# YOUR GOAL
Retype exactly the lines that run from the line with "Lemma call_everything_not_dict (w" to the final line of the entries, keeping both ends and nothing else.

# DATA PROVIDED
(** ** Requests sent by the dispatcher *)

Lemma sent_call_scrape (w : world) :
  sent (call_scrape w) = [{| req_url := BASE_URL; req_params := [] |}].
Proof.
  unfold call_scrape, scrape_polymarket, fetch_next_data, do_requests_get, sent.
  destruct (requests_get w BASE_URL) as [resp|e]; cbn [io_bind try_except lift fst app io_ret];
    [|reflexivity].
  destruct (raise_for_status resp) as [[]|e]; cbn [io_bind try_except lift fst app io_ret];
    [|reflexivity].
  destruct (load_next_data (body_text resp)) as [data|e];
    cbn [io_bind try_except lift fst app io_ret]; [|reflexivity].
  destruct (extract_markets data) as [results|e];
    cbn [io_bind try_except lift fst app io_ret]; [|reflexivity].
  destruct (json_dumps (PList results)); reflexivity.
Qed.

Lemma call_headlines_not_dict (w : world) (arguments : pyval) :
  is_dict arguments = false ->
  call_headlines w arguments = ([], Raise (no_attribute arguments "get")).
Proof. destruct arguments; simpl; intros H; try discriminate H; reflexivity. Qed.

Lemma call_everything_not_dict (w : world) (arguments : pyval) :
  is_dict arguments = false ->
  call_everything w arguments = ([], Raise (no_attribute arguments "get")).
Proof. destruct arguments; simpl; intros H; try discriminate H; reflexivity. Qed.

# ANSWER TO THE EXERCISE
Lemma call_everything_not_dict (w : world) (arguments : pyval) :
  is_dict arguments = false ->
  call_everything w arguments = ([], Raise (no_attribute arguments "get")).
Proof. destruct arguments; simpl; intros H; try discriminate H; reflexivity. Qed.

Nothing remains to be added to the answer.